= Provided records =
★ ★ ★ ★ ★ ★ ★

Lemma C6_progress_witness :
  exists g,
    interview_batch late_first_world three_editors "topic" = Ret g
    /\ map reported_at (reports g) = [5; 5; 5]
    /\ map completed (reports g) = [1; 2; 3].
Proof.
  destruct (C6_progress_in_submission_order late_first_world three_editors "topic"
              (default_outline "topic") []) as [(g & Hg & Ht & Hn & _) _].
  exists g. split; [exact Hg|]. split; [exact Ht | exact Hn].
Defined.

(** ** Stage 5: a section task that fails *)

Lemma write_sections_parallel_returns (w : World) (outline : Outline)
    (interview_results : PyDict.t (list string)) (topic : string) (s : Sys) :
  fst (write_sections_parallel w outline interview_results topic s)
  = Ret (assign_all (section_entries w outline interview_results topic) []).
Proof.
  destruct (section_batch_gathered w outline interview_results topic)
    as (g & Hg & Hd & _).
  unfold write_sections_parallel, note_section_batch, start_step, complete_step,
    mmodify, mbind, mtry, mret, mraise.
  rewrite Hg. cbn [fst snd]. now rewrite Hd.
Qed.




(** ** The Human Interaction Gate and its timeout *)

Section Timeout.

Variable during_sleep : nat -> Ambient -> Ambient.
Variable session_id : string.
Variable start_time timeout : Z.

(** Every [asyncio.sleep(1)] lets at least one second pass. *)
Hypothesis sleep_takes_a_second :
  forall k a, now a + 1 <= now (during_sleep k a).

Lemma wait_loop_step (fuel k : nat) (a : Ambient) :
  wait_loop during_sleep (S fuel) session_id start_time timeout k a
  = if now a - start_time <? timeout
    then match pending_answer session_id a with
         | Some r => Some {| answer := r; sleeps := k; ambient := a |}
         | None =>
             wait_loop during_sleep fuel session_id start_time timeout (S k)
                       (during_sleep k a)
         end
    else Some {| answer := timeout_approval; sleeps := k; ambient := a |}.
Proof.
  unfold pending_answer. cbn [wait_loop].
  destruct (now a - start_time <? timeout); [|reflexivity].
  destruct (human_interactions a !! session_id) as [[? ? ? ? ? [r|]]|];
    reflexivity.
Qed.

Lemma wait_loop_returns (a0 : Ambient) (fuel k : nat) :
  (Z.to_nat (timeout - (now (ambient_after during_sleep k a0) - start_time))
   < fuel)%nat ->
  exists waited,
    wait_loop during_sleep fuel session_id start_time timeout k
              (ambient_after during_sleep k a0) = Some waited
    /\ (k <= sleeps waited)%nat
    /\ (sleeps waited - k
        <= Z.to_nat (timeout
                     - (now (ambient_after during_sleep k a0) - start_time)))%nat
    /\ ambient waited = ambient_after during_sleep (sleeps waited) a0
    /\ ((forall j, (k <= j)%nat ->
                   (j < k + Z.to_nat (timeout
                          - (now (ambient_after during_sleep k a0) - start_time)))%nat ->
                   pending_answer session_id (ambient_after during_sleep j a0) = None) ->
        answer waited = timeout_approval
        /\ timeout <= now (ambient waited) - start_time).
Proof.
  revert k. induction fuel as [|fuel IH]; intros k Hfuel; [lia|].
  rewrite wait_loop_step.
  set (a := ambient_after during_sleep k a0) in *.
  destruct (Z.ltb_spec (now a - start_time) timeout) as [Hin|Hout].
  - destruct (pending_answer session_id a) as [r|] eqn:Hr.
    + eexists. split; [reflexivity|]. cbn.
      split; [lia|]. split; [lia|]. split; [reflexivity|].
      intros Hnone. assert (Hk : pending_answer session_id a = None)
        by (apply Hnone; lia).
      congruence.
    + pose proof (sleep_takes_a_second k a) as Hsleep.
      change (during_sleep k a) with (ambient_after during_sleep (S k) a0) in *.
      destruct (IH (S k)) as (waited & Hw & Hk & Hn & Ha & Hnone); [lia|].
      exists waited. split; [exact Hw|].
      split; [lia|]. split; [lia|]. split; [exact Ha|].
      intros Hall. apply Hnone. intros j Hj Hj'. apply Hall; lia.
  - eexists. split; [reflexivity|]. cbn.
    split; [lia|]. split; [lia|]. split; [reflexivity|].
    intros _. split; [reflexivity|]. fold a. lia.
Qed.

End Timeout.

(** C5, as stated, fails for a request made without a registered handler:
    with nothing to read from standard input the gate raises [EOFError]
    instead of resolving to an approval (on a terminal it would keep
    waiting), and a typed refusal resolves to [reject]. *)
Lemma C5_no_handler_no_auto_approval :
  fst (request_human_interaction silent_world "editor_review" "content" []
         (new_system []))
  = Raise "EOFError"
  /\ fst (request_human_interaction silent_world "editor_review" "content" []
            (new_system ["n"; "too narrow"]))
     = Ret {| action := "reject"; feedback := Some "too narrow" |}.
Proof. split; vm_compute; reflexivity. Qed.

(** C5 (amended): a request served by the registered handler of the
    application waits in [_wait_for_storm_interaction_response], which
    returns after at most [timeout] one-second sleeps (300 by default)
    whatever happens to the registry, and returns the approval
    [{action: approve}] of the timeout when no response is registered for
    the session at any of its polls; the caller is then released as soon as
    the clock has advanced by [timeout].  A request made without a handler
    reads standard input and has no timeout. *)
Theorem C5_timeout_auto_approval (during_sleep : nat -> Ambient -> Ambient)
    (fuel : nat) (session_id interaction_id : string) (timeout : Z) (a : Ambient) :
  (forall k a', now a' + 1 <= now (during_sleep k a')) ->
  (Z.to_nat timeout < fuel)%nat ->
  exists waited,
    wait_for_storm_interaction_response during_sleep fuel session_id
      interaction_id timeout a = Some waited
    /\ (sleeps waited <= Z.to_nat timeout)%nat
    /\ ambient waited = ambient_after during_sleep (sleeps waited) a
    /\ ((forall j, (j < Z.to_nat timeout)%nat ->
                   pending_answer session_id (ambient_after during_sleep j a) = None) ->
        answer waited = timeout_approval
        /\ action (answer waited) = "approve"
        /\ timeout <= now (ambient waited) - now a).
Proof.
  intros Hsleep Hfuel. unfold wait_for_storm_interaction_response.
  destruct (wait_loop_returns during_sleep session_id (now a) timeout Hsleep a fuel 0)
    as (waited & Hw & _ & Hn & Ha & Hnone).
  { cbn. replace (timeout - (now a - now a)) with timeout by lia. exact Hfuel. }
  cbn in Hw, Hn, Hnone.
  replace (timeout - (now a - now a)) with timeout in * by lia.
  exists waited. split; [exact Hw|]. split; [lia|]. split; [exact Ha|].
  intros Hall. destruct Hnone as [Hans Hlate].
  - intros j _ Hj. apply Hall. exact Hj.
  - split; [exact Hans|]. split; [now rewrite Hans | exact Hlate].
Qed.

Lemma C5_timeout_witness :
  exists waited,
    wait_for_storm_interaction_response ticking 301 "session" "id" default_timeout
      at_noon = Some waited
    /\ (sleeps waited <= 300)%nat.
Proof.
  destruct (C5_timeout_auto_approval ticking 301 "session" "id" default_timeout at_noon)
    as (waited & Hw & Hn & _).
  - intros k a'. cbn. lia.
  - vm_compute. lia.
  - exists waited. split; [exact Hw | exact Hn].
Defined.

Example unanswered_request_is_approved :
  option_map (fun waited => (answer waited, sleeps waited, now (ambient waited)))
    (handle_conversational_storm_interaction ticking 301 "id" (Ret tt) "session"
       "editor_review" "content" [] at_noon)
  = Some (timeout_approval, 300%nat, 43500).
Proof. vm_compute. reflexivity. Qed.

(** ** Reasoning about generator bodies *)

Lemma wp_bind {A B} (g : Gen A) (k : A -> Gen B) (s : Sys)
    (Q : list Event -> Result B -> Sys -> Prop) :
  wp g s (fun events r s' =>
            match r with
            | Ret a => wp (k a) s' (fun events' r' s'' => Q (events ++ events') r' s'')
            | Raise e => Q events (Raise e) s'
            end) ->
  wp (gbind g k) s Q.
Proof.
  unfold wp, gbind. destruct (g s) as [[events [a|e]] s']; cbn [fst snd]; [|auto].
  destruct (k a s') as [[events' r'] s'']. auto.
Qed.

Lemma wp_yield (e : Event) (s : Sys) (Q : list Event -> Result unit -> Sys -> Prop) :
  Q [e] (Ret tt) s -> wp (yield e) s Q.
Proof. auto. Qed.

Lemma wp_ret {A} (a : A) (s : Sys) (Q : list Event -> Result A -> Sys -> Prop) :
  Q [] (Ret a) s -> wp (gret a) s Q.
Proof. auto. Qed.

Lemma wp_await {A} (m : M A) (P : Sys -> Result A -> Sys -> Prop) (s : Sys)
    (Q : list Event -> Result A -> Sys -> Prop) :
  mspec m P -> (forall r s', P s r s' -> Q [] r s') -> wp (await m) s Q.
Proof.
  intros Hm HQ. unfold wp, await. specialize (Hm s).
  destruct (m s) as [r s']. cbn in *. auto.
Qed.

Lemma mspec_any {A} (m : M A) : mspec m (fun _ _ _ => True).
Proof. intros s. exact I. Qed.

Lemma mspec_bind {A B} (m : M A) (k : A -> M B)
    (P : Sys -> Result A -> Sys -> Prop) (P' : A -> Sys -> Result B -> Sys -> Prop)
    (R : Sys -> Result B -> Sys -> Prop) :
  mspec m P -> (forall a, mspec (k a) (P' a)) ->
  (forall s e s', P s (Raise e) s' -> R s (Raise e) s') ->
  (forall s a s' r s'', P s (Ret a) s' -> P' a s' r s'' -> R s r s'') ->
  mspec (mbind m k) R.
Proof.
  intros Hm Hk Hraise Hret s. specialize (Hm s). unfold mbind.
  destruct (m s) as [[a|e] s']; cbn [fst snd] in *.
  - specialize (Hk a s'). destruct (k a s') as [r s'']. cbn in *. eauto.
  - eauto.
Qed.

(** ** The terminal event of a run *)

Ltac run_step :=
  lazymatch goal with
  | |- wp (gbind _ _) _ _ => apply wp_bind
  | |- wp (yield _) _ _ => apply wp_yield
  | |- wp (gret _) _ _ => apply wp_ret
  | |- wp (await _) _ _ =>
      eapply wp_await; [apply mspec_any|]; intros [?|?] ? _
  | |- wp (if ?b then _ else _) _ _ => destruct b
  end;
  cbv beta iota.

Lemma run_generator_outcome (w : World) (topic : string)
    (enable_human_loop : bool) (editor_count : option Z) (s : Sys) :
  wp (run_parallel_storm_research w topic enable_human_loop editor_count) s
     (fun events r _ => generator_outcome events r).
Proof.
  unfold run_parallel_storm_research, stage_1, stage_2, stage_3, stage_4,
    stage_5, stage_6.
  repeat run_step;
    solve [ reflexivity | split; [reflexivity | eexists; reflexivity] ].
Qed.

Lemma count_terminal_app (events events' : list Event) :
  count_terminal (events ++ events')
  = (count_terminal events + count_terminal events')%nat.
Proof. unfold count_terminal. now rewrite List.filter_app, length_app. Qed.

(** C1, as stated, fails for the generator: when the provider call of
    stage 1 raises, the generator has yielded two [log] events and ends
    with the exception, without any terminal event. *)
Lemma C1_provider_failure_no_terminal_event :
  fst (run_parallel_storm_research provider_down_world "topic" false (Some 3)
         (new_system []))
  = ([ Log "info" "storm_start" [("editor_count", Some 3)];
       Log "info" "outline_generation" [("step", Some 1)] ],
     Raise "connection refused")
  /\ count_terminal
       (fst (fst (run_parallel_storm_research provider_down_world "topic" false
                    (Some 3) (new_system [])))) = 0%nat.
Proof. split; vm_compute; reflexivity. Qed.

★ ★ ★ ★ ★ ★ ★

Copy, exactly and only, the lines above that begin with the one containing "interview_results topic) [])." and finish with the one containing "forall k a, now".

  = Ret (assign_all (section_entries w outline interview_results topic) []).
Proof.
  destruct (section_batch_gathered w outline interview_results topic)
    as (g & Hg & Hd & _).
  unfold write_sections_parallel, note_section_batch, start_step, complete_step,
    mmodify, mbind, mtry, mret, mraise.
  rewrite Hg. cbn [fst snd]. now rewrite Hd.
Qed.




(** ** The Human Interaction Gate and its timeout *)

Section Timeout.

Variable during_sleep : nat -> Ambient -> Ambient.
Variable session_id : string.
Variable start_time timeout : Z.

(** Every [asyncio.sleep(1)] lets at least one second pass. *)
Hypothesis sleep_takes_a_second :
  forall k a, now a + 1 <= now (during_sleep k a).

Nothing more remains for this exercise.